Sputnik: How do you see the international community reacting to the elections amid recent geopolitical events, firstly with President Putin's statement a couple of weeks ago about the enhanced capability of ballistic nuclear weapons and the poison attack in Salisbury. Do you think we will hear a lot of allegations from the mainstream Western media that the elections were unfair?
Roslyn Fuller: That angle has been very muted actually, in this election compared to previous Russian elections over the last ten-fifteen years. Most of the focus has been on the turnout, with people claiming that you know a low turnout would signify rough legitimacy for Putin. That itself however has been relatively muted compared to the past. So I think there has been a certain acceptant that Putin would win another term and that he will be a person, you know, leading Russian foreign policy over the next six years.
That being said, I think one thing that has struck me as quite strange over the last several years has been a kind of lack of focus on the nuclear capabilities as most of the parties involved: Russia, the United States and the United Kingdom.
That is something that given Putin's statements over the last few weeks has suddenly changed as people are talking more now about Russia being a nuclear power, about the necessity for de-escalation and so on.
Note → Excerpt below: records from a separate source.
(** * RAG-Application: a shallow embedding of the retrieval pipeline

    The development follows the Python sources module by module:
    - [Py]            the fragment of Python's built-in behaviour the code uses
                      (slices, [str] methods, [list.sort], [re.findall]);
    - [PdfProcessor]  [src/pdf_processor.py] ([TextProcessor.create_chunks]);
    - [Embeddings]    [src/embeddings.py] ([EmbeddingManager]);
    - [VectorStore]   [src/vector_store.py] ([ChromaVectorStore]);
    - [RetrievalQA]   [src/retrieval_qa.py] ([RAGChatbot]);
    - [Processors]    [src/pdf_processor.py] ([process_pdf], [process_txt],
                      [validate_file]);
    - [VectorStoreAdd]  [src/vector_store.py] ([add_documents]);
    - [EmbeddingChecks] [src/embeddings.py] ([test_embedding],
                      [get_embedding_dimension]);
    - [EmbeddingProviders]  [src/embedding_providers.py].

    Python integers are [Z].  A Python [str] is a list of code points; the
    model keeps the code points below 256 (type [ascii]), and the character
    classes below are Python's on that range.  A [dict] with string keys is a
    [gmap], a [set] is a [gset].  A [while] loop whose termination is not
    structural takes fuel and answers [None] when the fuel runs out. *)

From Stdlib Require Import ZArith QArith Qminmax List Ascii String Lia.
From Stdlib Require Import DecimalString.
From Stdlib Require DecimalZ.
From stdpp Require Import gmap strings list fin_maps sorting.

Local Open Scope Z_scope.

(** ** Python built-ins *)

Module Py.

Definition str : Type := list ascii.

(** String literals of the source are written [chars "..."]. *)
Definition chars (s : string) : str := list_ascii_of_string s.
Arguments chars : simpl never.

Definition len {A} (l : list A) : Z := Z.of_nat (length l).
(** * The Microsandbox greeter: C and C++ bindings

    A shallow embedding of [microsandbox_greet] (sdk/c/src/microsandbox.c)
    and of [microsandbox::greet] (sdk/cpp/src/microsandbox.cpp), and the
    properties of the greeting they build, return and print.

    The C binding works on memory: it measures three NUL-terminated arrays
    with [strlen], adds the lengths in [size_t], asks [malloc] for a buffer,
    fills it with [sprintf] and prints it with [printf].  The embedding keeps
    each of those steps: memory is a list of blocks of cells, a cell is a byte
    or indeterminate, [size_t] arithmetic wraps around, [malloc] may refuse,
    [sprintf] and [printf] count what they produce in an [int] and stop
    when the count passes [INT_MAX], and reading or writing outside an
    object is undefined behaviour, which the embedding reports as [None].

    The C++ binding works on [std::string] values and on the [std::cout]
    stream; it is a function from the name and the stream to the message
    and the stream.

    The two test programs that call the bindings are embedded as well, with
    [strstr], [free] and [std::string::find] as they use them. *)

From Stdlib Require Import ZArith Lia Ascii.
From stdpp Require Import base option list strings.

(** ** Bytes and character sequences *)

Definition NUL : ascii := Ascii.zero.
Definition newline : ascii := "010"%char.

(** The characters of a string literal, without terminator. *)
Definition chars (s : string) : list ascii := String.list_ascii_of_string s.

(** ** Memory of the C program *)

(** A cell of an object: a byte, or [None] while it is indeterminate (the
    contents of a block [malloc] has just returned). *)
Definition cell : Type := option ascii.

(** A [char*] value: the null pointer, a pointer into the static array of a
    string literal, or a pointer into block [b] of the heap; [off] is the
    offset inside the object. *)
Inductive ptr : Type :=
  | NULL
  | Rodata (lit : string) (off : nat)
  | Dyn (b : nat) (off : nat).

Definition is_null (p : ptr) : bool :=
  match p with NULL => true | _ => false end.

(** Blocks are numbered in allocation order; [stdout] is the sequence of
    characters written to the standard output so far. *)
Record world : Type := World {
  heap : list (list cell);
  stdout : list ascii
}.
That's something that’s come back on the agenda very recently, in the aftermath of the Skripal affair.
Sputnik: What is your prognosis regarding the development of Russia and its relations with other countries during the next presidential term, the next five years, especially with the UK? And how does the Skripal case complicate things?
Roslyn Fuller: I think the world is in a state of real flux at this point, there are a lot of uncertainties. I think when we look at the relationship between Russia and Western countries, we have to keep in mind other factors on the world stage.
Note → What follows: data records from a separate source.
(** * M5Core2 kalimba: the two sketches, embedded and verified

    The repository holds two Arduino sketches that draw a 17-tine kalimba on
    the M5Core2 touch screen and drive a UNIT-SYNTH over a serial link.

    - [Variant1] is the sketch whose header reads [M5Core2-Kalinba.ino]: one
      active tine, semitone shift by the two outer buttons.
    - [Variant2] is the sketch whose header reads [kalimba.ino]: slide aware,
      a short pluck on every bar crossed and a full note-on on release.

    Each sketch is embedded function by function.  The globals of a sketch
    become a record, one call of [loop()] becomes one monadic step over that
    record, and the calls into the vendor libraries (synth commands, LCD
    primitives, [delay]) are recorded, in order, in a trace.  Reading or
    writing an array outside its bounds makes the step fail. *)

From Stdlib Require Import ZArith Lia.
From stdpp Require Import base list list_numbers strings.

Local Open Scope Z_scope.

(** ** Fixed-width integers *)

Definition u8 (z : Z) : Z := z mod 256.
Definition u16 (z : Z) : Z := z mod 65536.
Definition s8 (z : Z) : Z := (z + 128) mod 256 - 128.
Definition s16 (z : Z) : Z := (z + 32768) mod 65536 - 32768.

(** ** Constants of the vendor headers

    [M5Core2.h] and [M5UnitSynth.h] are not part of the repository; the
    colour and note macros the sketches take from them are parameters. *)

Class Vendor := {
  BLACK : Z; WHITE : Z; TFT_BLACK : Z; TFT_WHITE : Z;
  NOTE_C2 : Z; NOTE_D3 : Z; NOTE_E3 : Z; NOTE_F3 : Z; NOTE_G3 : Z;
  NOTE_A3 : Z; NOTE_B3 : Z; NOTE_C4 : Z; NOTE_D4 : Z; NOTE_E4 : Z;
  NOTE_F4 : Z; NOTE_G4 : Z; NOTE_A4 : Z; NOTE_B4 : Z; NOTE_C5 : Z;
  NOTE_D5 : Z; NOTE_E5 : Z
}.

(** ** Calls into the collaborators *)

Inductive LcdCall : Type :=
  | fillScreen (color : Z)
  | fillRect (x y w h color : Z)
  | drawFastVLine (x y h color : Z)
  | drawFastHLine (x y w color : Z)
  | fillRoundRect (x y w h r color : Z)
  | drawRoundRect (x y w h r color : Z)
  | fillCircle (x y r color : Z)
  | drawCircle (x y r color : Z)
  | setTextSize (n : Z)
  | setTextColor (fg : Z) (bg : option Z)
  | setCursor (x y : Z)
  | print (s : string).

Inductive Event : Type :=
  | setNoteOn (channel pitch velocity : Z)
  | setNoteOff (channel pitch velocity : Z)
  | delay (ms : Z)
  | Lcd (c : LcdCall).

Definition is_synth (e : Event) : bool :=
  match e with
  | setNoteOn _ _ _ | setNoteOff _ _ _ => true
  | _ => false
  end.

Definition is_note_on (e : Event) : bool :=
  match e with setNoteOn _ _ _ => true | _ => false end.

Definition is_note_off (e : Event) : bool :=
  match e with setNoteOff _ _ _ => true | _ => false end.

(** The synth commands of a trace, in order. *)
Definition synth (tr : list Event) : list Event := List.filter is_synth tr.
China and the relationships that both the West and Russia have with China over the course of the next 10 or 15 years will also be decisive for geopolitical developments. I think when it comes to Russia and the West, Russia has a relatively defensive policy. So I think there could be flashpoints – there's definitely scope for flashpoints – for example, Iran, for example, the Arctic, for example, outer space.
[…]The question is what kind of relations the Europeans want to have with Russia, China and the United States. […]So there are actually a lot of factors to operate right now and we don't know which way those will go. People are anxious to avoid such a [Cold War] stalemate that really was very weary and led nowhere for the people who were involved at the time. So I think we have exciting time in the sense that a lot could change very quickly but I would not be totally carried away by political and media retort at this point.
The views and opinions expressed by Roslyn Fuller are those of the speaker and do not necessarily reflect those of Sputnik.